[Saved data entries]
--

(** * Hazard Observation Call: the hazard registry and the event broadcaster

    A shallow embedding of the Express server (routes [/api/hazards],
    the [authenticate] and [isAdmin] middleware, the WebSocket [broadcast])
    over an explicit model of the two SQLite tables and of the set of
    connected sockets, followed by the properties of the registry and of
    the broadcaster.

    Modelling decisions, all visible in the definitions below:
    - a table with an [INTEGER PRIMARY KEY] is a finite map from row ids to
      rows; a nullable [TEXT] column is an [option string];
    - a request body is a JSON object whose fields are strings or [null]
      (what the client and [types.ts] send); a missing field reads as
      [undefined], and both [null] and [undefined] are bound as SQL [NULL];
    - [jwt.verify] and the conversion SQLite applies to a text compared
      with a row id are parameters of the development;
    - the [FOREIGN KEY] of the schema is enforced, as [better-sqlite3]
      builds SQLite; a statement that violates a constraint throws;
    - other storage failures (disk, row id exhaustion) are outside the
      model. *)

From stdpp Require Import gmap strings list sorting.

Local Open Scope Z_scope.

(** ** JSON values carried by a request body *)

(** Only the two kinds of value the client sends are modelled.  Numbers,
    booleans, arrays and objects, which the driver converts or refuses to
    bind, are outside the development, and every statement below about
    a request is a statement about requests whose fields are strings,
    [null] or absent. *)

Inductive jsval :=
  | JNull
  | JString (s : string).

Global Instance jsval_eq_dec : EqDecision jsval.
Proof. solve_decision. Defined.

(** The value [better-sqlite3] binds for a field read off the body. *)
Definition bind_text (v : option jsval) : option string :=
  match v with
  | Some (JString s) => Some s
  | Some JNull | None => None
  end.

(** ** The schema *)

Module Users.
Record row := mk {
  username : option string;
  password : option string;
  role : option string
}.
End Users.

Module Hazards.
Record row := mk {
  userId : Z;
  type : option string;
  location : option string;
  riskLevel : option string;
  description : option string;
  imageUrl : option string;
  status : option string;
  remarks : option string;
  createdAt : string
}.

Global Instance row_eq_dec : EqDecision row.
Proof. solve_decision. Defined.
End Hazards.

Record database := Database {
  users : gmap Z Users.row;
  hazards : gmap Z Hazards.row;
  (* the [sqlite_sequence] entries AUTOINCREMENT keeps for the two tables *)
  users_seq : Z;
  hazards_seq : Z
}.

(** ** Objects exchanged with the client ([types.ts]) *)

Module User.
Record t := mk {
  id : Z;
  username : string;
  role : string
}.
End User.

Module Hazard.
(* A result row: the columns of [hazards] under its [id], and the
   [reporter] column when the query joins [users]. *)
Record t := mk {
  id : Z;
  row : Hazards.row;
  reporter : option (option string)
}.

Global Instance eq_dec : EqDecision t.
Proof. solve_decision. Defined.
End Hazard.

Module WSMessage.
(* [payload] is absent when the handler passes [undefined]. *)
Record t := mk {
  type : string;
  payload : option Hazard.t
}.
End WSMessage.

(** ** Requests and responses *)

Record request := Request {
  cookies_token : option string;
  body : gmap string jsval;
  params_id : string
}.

--

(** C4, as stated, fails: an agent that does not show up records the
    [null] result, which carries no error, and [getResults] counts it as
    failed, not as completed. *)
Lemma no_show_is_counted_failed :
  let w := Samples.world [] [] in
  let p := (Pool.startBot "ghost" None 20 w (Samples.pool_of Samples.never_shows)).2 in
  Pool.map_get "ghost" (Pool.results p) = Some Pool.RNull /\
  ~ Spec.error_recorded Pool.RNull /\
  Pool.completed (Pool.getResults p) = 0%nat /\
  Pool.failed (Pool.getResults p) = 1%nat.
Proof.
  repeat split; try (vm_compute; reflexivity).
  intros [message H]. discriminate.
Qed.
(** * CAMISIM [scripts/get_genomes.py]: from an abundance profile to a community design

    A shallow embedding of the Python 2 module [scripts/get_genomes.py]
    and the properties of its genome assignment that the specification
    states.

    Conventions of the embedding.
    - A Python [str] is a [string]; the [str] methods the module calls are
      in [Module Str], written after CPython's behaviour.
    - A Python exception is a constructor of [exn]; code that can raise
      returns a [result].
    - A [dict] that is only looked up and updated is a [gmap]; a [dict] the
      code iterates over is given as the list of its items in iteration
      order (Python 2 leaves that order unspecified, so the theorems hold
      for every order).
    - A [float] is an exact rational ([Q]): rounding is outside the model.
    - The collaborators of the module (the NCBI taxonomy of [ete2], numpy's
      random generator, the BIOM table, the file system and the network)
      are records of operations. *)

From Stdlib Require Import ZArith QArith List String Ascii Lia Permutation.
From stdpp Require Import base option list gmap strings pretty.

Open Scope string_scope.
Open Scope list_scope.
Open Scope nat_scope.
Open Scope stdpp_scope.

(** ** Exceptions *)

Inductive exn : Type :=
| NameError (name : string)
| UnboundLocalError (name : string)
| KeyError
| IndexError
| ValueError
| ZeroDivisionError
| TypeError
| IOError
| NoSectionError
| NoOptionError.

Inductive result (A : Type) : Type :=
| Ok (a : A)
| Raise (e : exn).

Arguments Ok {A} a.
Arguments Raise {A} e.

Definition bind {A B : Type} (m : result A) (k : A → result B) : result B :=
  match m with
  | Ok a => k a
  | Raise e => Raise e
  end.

--

WHAT THIS TASK INVOLVES: Look through the records and copy every line that has the word "order".

ANSWER TO THIS PROBLEM:
      order (Python 2 leaves that order unspecified, so the theorems hold
      for every order).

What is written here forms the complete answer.